### Your goal
No line of the records may be dropped; print them all again exactly.

### Material for this exercise
(* ===== verification/ShmRing.v ===== *)
(** The circular buffer under concurrency: the steps inside [send],
    [receive_zerocopy] and [release_frame] of [engines/smh_engine.hpp],
    interleaved between any number of writers and registered readers.

    A frame's content is represented by the ticket of the send that wrote it.
    Tickets are unbounded (the counters are 64-bit). *)
From S2P Require Import Prelude Ethernet Shm.
Local Open Scope Z_scope.

(** Where a writer is in [send]. *)
Inductive wpc :=
  | WIdle
  | WScan (t : Z) (i : nat) (slowest : Z)   (* scanning the registry, client [i] next *)
  | WFull (t : Z)                           (* found the slot busy *)
  | WWait (t : Z)                           (* flag raised, at the WRITER_WAIT semop *)
  | WFree (t : Z)                           (* found the slot free *)
  | WReady (t : Z)                          (* flag lowered, about to write *)
  | WWritten (t : Z)                        (* frame written *)
  | WSequenced (t : Z)                      (* sequence id stored, in the publish loop *)
  | WPublished (t : Z).                     (* published, clients not signalled yet *)

(** Where a reader is in [release_frame]. *)
Inductive rpc :=
  | RIdle
  | RStore (q : Z) (wake : bool)
  | RSignal (wake : bool).

#[export] Instance rpc_eq_dec : EqDecision rpc.
Proof. solve_decision. Defined.

Record reader := mk_reader {
  r_last : Z;          (* last_read_sequence_id *)
  r_next : Z;          (* next_sequence_to_read *)
  r_held : list Z;     (* views handed out and not released *)
  r_sem : Z;           (* the client's semaphore *)
  r_pc : rpc
}.

Record ring := mk_ring {
  claim : Z;
  publish : Z;
  frames : list Z;
  seqs : list Z;
  blocked_flag : bool;
  wsem : Z;
  writers : list wpc;
  readers : list reader
}.

Definition slot (t : Z) : nat := Z.to_nat (t `mod` BUFFER_SLOTS).

Definition set_writer (w : nat) (p : wpc) (s : ring) : ring :=
  mk_ring (claim s) (publish s) (frames s) (seqs s) (blocked_flag s) (wsem s)
    (<[w := p]> (writers s)) (readers s).
Definition set_reader (r : nat) (x : reader) (s : ring) : ring :=
  mk_ring (claim s) (publish s) (frames s) (seqs s) (blocked_flag s) (wsem s)
    (writers s) (<[r := x]> (readers s)).
Definition set_flag (f : bool) (s : ring) : ring :=
  mk_ring (claim s) (publish s) (frames s) (seqs s) f (wsem s) (writers s) (readers s).
Definition set_wsem (n : Z) (s : ring) : ring :=
  mk_ring (claim s) (publish s) (frames s) (seqs s) (blocked_flag s) n (writers s) (readers s).

(** One step of writer [w]. *)
Definition writer_step (w : nat) (s : ring) : option ring :=
  p ← writers s !! w;
  match p with
  | WIdle =>
      let t := claim s in
      Some (set_writer w (WScan t 0 t)
        (mk_ring (t + 1) (publish s) (frames s) (seqs s) (blocked_flag s) (wsem s)
           (writers s) (readers s)))
  | WScan t i acc =>
      match readers s !! i with
      | Some x => Some (set_writer w (WScan t (S i) (Z.min acc (r_last x))) s)
      | None => Some (set_writer w (if decide (t - acc < BUFFER_SLOTS) then WFree t else WFull t) s)
      end
  | WFull t => Some (set_writer w (WWait t) (set_flag true s))
  | WWait t =>
      if decide (0 < wsem s)
      then Some (set_writer w (WScan t 0 t) (set_wsem (wsem s - 1) s)) else None
  | WFree t => Some (set_writer w (WReady t) (set_flag false s))
  | WReady t =>
      Some (set_writer w (WWritten t)
        (mk_ring (claim s) (publish s) (<[slot t := t]> (frames s)) (seqs s) (blocked_flag s)
           (wsem s) (writers s) (readers s)))
  | WWritten t =>
      Some (set_writer w (WSequenced t)
        (mk_ring (claim s) (publish s) (frames s) (<[slot t := t]> (seqs s)) (blocked_flag s)
           (wsem s) (writers s) (readers s)))
  | WSequenced t =>
      if decide (publish s = t - 1)
      then Some (set_writer w (WPublished t)
             (mk_ring (claim s) t (frames s) (seqs s) (blocked_flag s) (wsem s)
                (writers s) (readers s)))
      else None
  | WPublished t =>
      Some (set_writer w WIdle
        (mk_ring (claim s) (publish s) (frames s) (seqs s) (blocked_flag s) (wsem s) (writers s)
           ((λ x, mk_reader (r_last x) (r_next x) (r_held x) (r_sem x + 1) (r_pc x)) <$> readers s)))
  end.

### The completed task
(* ===== verification/ShmRing.v ===== *)
(** The circular buffer under concurrency: the steps inside [send],
    [receive_zerocopy] and [release_frame] of [engines/smh_engine.hpp],
    interleaved between any number of writers and registered readers.

    A frame's content is represented by the ticket of the send that wrote it.
    Tickets are unbounded (the counters are 64-bit). *)
From S2P Require Import Prelude Ethernet Shm.
Local Open Scope Z_scope.

(** Where a writer is in [send]. *)
Inductive wpc :=
  | WIdle
  | WScan (t : Z) (i : nat) (slowest : Z)   (* scanning the registry, client [i] next *)
  | WFull (t : Z)                           (* found the slot busy *)
  | WWait (t : Z)                           (* flag raised, at the WRITER_WAIT semop *)
  | WFree (t : Z)                           (* found the slot free *)
  | WReady (t : Z)                          (* flag lowered, about to write *)
  | WWritten (t : Z)                        (* frame written *)
  | WSequenced (t : Z)                      (* sequence id stored, in the publish loop *)
  | WPublished (t : Z).                     (* published, clients not signalled yet *)

(** Where a reader is in [release_frame]. *)
Inductive rpc :=
  | RIdle
  | RStore (q : Z) (wake : bool)
  | RSignal (wake : bool).

#[export] Instance rpc_eq_dec : EqDecision rpc.
Proof. solve_decision. Defined.

Record reader := mk_reader {
  r_last : Z;          (* last_read_sequence_id *)
  r_next : Z;          (* next_sequence_to_read *)
  r_held : list Z;     (* views handed out and not released *)
  r_sem : Z;           (* the client's semaphore *)
  r_pc : rpc
}.

Record ring := mk_ring {
  claim : Z;
  publish : Z;
  frames : list Z;
  seqs : list Z;
  blocked_flag : bool;
  wsem : Z;
  writers : list wpc;
  readers : list reader
}.

Definition slot (t : Z) : nat := Z.to_nat (t `mod` BUFFER_SLOTS).

Definition set_writer (w : nat) (p : wpc) (s : ring) : ring :=
  mk_ring (claim s) (publish s) (frames s) (seqs s) (blocked_flag s) (wsem s)
    (<[w := p]> (writers s)) (readers s).
Definition set_reader (r : nat) (x : reader) (s : ring) : ring :=
  mk_ring (claim s) (publish s) (frames s) (seqs s) (blocked_flag s) (wsem s)
    (writers s) (<[r := x]> (readers s)).
Definition set_flag (f : bool) (s : ring) : ring :=
  mk_ring (claim s) (publish s) (frames s) (seqs s) f (wsem s) (writers s) (readers s).
Definition set_wsem (n : Z) (s : ring) : ring :=
  mk_ring (claim s) (publish s) (frames s) (seqs s) (blocked_flag s) n (writers s) (readers s).

(** One step of writer [w]. *)
Definition writer_step (w : nat) (s : ring) : option ring :=
  p ← writers s !! w;
  match p with
  | WIdle =>
      let t := claim s in
      Some (set_writer w (WScan t 0 t)
        (mk_ring (t + 1) (publish s) (frames s) (seqs s) (blocked_flag s) (wsem s)
           (writers s) (readers s)))
  | WScan t i acc =>
      match readers s !! i with
      | Some x => Some (set_writer w (WScan t (S i) (Z.min acc (r_last x))) s)
      | None => Some (set_writer w (if decide (t - acc < BUFFER_SLOTS) then WFree t else WFull t) s)
      end
  | WFull t => Some (set_writer w (WWait t) (set_flag true s))
  | WWait t =>
      if decide (0 < wsem s)
      then Some (set_writer w (WScan t 0 t) (set_wsem (wsem s - 1) s)) else None
  | WFree t => Some (set_writer w (WReady t) (set_flag false s))
  | WReady t =>
      Some (set_writer w (WWritten t)
        (mk_ring (claim s) (publish s) (<[slot t := t]> (frames s)) (seqs s) (blocked_flag s)
           (wsem s) (writers s) (readers s)))
  | WWritten t =>
      Some (set_writer w (WSequenced t)
        (mk_ring (claim s) (publish s) (frames s) (<[slot t := t]> (seqs s)) (blocked_flag s)
           (wsem s) (writers s) (readers s)))
  | WSequenced t =>
      if decide (publish s = t - 1)
      then Some (set_writer w (WPublished t)
             (mk_ring (claim s) t (frames s) (seqs s) (blocked_flag s) (wsem s)
                (writers s) (readers s)))
      else None
  | WPublished t =>
      Some (set_writer w WIdle
        (mk_ring (claim s) (publish s) (frames s) (seqs s) (blocked_flag s) (wsem s) (writers s)
           ((λ x, mk_reader (r_last x) (r_next x) (r_held x) (r_sem x + 1) (r_pc x)) <$> readers s)))
  end.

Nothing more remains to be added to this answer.